### [What the exercise asks]
For this exercise, print only the lines from the one containing "rewrite ?C1, ?C2|done]." through the end of the material below, exactly as given.

### [Data supplied]

━━━━━━━━━━━━━━━━━━━━

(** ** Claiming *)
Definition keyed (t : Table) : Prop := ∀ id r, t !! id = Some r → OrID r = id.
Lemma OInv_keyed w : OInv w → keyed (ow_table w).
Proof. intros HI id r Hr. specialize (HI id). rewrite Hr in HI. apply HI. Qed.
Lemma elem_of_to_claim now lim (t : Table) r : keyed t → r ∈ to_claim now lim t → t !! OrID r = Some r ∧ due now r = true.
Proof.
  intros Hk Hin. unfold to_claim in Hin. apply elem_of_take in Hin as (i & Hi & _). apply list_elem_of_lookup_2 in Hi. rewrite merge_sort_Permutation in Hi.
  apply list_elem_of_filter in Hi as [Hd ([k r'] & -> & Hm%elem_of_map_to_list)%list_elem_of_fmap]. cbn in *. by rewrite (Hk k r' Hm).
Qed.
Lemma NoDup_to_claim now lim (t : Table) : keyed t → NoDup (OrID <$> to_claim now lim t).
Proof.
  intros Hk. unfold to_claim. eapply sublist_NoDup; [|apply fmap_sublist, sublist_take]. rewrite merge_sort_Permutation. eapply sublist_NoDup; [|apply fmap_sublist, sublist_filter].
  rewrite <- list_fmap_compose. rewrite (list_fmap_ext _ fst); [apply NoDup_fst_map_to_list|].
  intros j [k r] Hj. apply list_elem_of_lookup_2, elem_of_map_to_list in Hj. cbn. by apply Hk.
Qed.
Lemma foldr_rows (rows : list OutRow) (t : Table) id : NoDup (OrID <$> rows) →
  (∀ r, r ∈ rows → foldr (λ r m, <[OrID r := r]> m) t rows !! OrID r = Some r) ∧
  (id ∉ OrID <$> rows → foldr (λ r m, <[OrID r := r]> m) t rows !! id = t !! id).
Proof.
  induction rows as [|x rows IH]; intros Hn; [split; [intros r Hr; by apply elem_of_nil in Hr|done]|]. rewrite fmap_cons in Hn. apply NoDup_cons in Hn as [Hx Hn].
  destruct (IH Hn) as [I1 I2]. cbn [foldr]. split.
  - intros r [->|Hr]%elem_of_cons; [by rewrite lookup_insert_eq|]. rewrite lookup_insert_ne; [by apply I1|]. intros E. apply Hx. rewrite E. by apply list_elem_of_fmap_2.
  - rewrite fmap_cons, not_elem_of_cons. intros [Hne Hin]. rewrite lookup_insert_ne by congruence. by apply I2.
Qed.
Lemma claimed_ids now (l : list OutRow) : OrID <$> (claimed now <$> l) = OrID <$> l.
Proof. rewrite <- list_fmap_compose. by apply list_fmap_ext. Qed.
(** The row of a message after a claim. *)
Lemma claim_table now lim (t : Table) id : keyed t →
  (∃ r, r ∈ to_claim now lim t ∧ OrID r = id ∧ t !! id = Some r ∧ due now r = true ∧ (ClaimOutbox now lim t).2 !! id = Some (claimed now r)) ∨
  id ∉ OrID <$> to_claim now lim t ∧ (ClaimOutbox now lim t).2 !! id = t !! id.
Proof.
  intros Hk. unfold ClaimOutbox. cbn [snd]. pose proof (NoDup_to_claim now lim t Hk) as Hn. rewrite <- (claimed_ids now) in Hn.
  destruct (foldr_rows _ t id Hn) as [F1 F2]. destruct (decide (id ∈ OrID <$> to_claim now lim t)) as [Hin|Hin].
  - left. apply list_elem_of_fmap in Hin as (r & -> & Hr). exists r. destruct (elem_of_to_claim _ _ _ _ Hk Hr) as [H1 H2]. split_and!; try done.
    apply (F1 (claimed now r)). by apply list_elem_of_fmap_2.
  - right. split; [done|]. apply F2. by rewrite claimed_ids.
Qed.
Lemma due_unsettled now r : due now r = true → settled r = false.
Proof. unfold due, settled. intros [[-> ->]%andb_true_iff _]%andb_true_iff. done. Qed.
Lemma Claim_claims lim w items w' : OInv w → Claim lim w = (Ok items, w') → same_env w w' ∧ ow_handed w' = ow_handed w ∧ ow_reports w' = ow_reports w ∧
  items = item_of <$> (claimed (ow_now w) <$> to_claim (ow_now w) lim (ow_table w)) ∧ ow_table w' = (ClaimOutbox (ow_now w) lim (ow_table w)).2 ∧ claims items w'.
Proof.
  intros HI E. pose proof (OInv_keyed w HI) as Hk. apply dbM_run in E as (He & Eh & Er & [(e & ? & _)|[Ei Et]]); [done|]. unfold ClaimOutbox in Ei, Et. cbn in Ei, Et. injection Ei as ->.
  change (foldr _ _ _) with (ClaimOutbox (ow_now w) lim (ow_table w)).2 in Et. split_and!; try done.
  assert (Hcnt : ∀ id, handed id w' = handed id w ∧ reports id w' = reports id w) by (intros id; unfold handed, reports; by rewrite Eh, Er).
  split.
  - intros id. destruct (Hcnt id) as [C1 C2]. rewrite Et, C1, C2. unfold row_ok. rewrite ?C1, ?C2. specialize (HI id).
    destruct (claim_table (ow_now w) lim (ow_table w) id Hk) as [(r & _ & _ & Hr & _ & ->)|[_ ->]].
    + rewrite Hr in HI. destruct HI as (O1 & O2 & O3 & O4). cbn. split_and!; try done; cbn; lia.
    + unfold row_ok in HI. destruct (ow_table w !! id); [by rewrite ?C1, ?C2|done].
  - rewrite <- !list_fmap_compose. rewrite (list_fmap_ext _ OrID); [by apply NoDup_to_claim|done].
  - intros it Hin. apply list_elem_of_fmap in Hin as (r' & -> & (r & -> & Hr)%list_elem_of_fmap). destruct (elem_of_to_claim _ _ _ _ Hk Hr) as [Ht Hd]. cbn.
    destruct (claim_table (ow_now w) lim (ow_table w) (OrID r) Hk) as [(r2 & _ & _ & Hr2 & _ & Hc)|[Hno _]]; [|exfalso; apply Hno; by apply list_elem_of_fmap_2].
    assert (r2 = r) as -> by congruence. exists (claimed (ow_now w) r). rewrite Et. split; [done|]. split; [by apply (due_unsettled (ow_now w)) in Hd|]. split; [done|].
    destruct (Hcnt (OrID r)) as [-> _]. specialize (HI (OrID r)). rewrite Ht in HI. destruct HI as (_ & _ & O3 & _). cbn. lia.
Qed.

━━━━━━━━━━━━━━━━━━━━

### [Answer area]
    + unfold row_ok in HI. destruct (ow_table w !! id); [by rewrite ?C1, ?C2|done].
  - rewrite <- !list_fmap_compose. rewrite (list_fmap_ext _ OrID); [by apply NoDup_to_claim|done].
  - intros it Hin. apply list_elem_of_fmap in Hin as (r' & -> & (r & -> & Hr)%list_elem_of_fmap). destruct (elem_of_to_claim _ _ _ _ Hk Hr) as [Ht Hd]. cbn.
    destruct (claim_table (ow_now w) lim (ow_table w) (OrID r) Hk) as [(r2 & _ & _ & Hr2 & _ & Hc)|[Hno _]]; [|exfalso; apply Hno; by apply list_elem_of_fmap_2].
    assert (r2 = r) as -> by congruence. exists (claimed (ow_now w) r). rewrite Et. split; [done|]. split; [by apply (due_unsettled (ow_now w)) in Hd|]. split; [done|].
    destruct (Hcnt (OrID r)) as [-> _]. specialize (HI (OrID r)). rewrite Ht in HI. destruct HI as (_ & _ & O3 & _). cbn. lia.
Qed.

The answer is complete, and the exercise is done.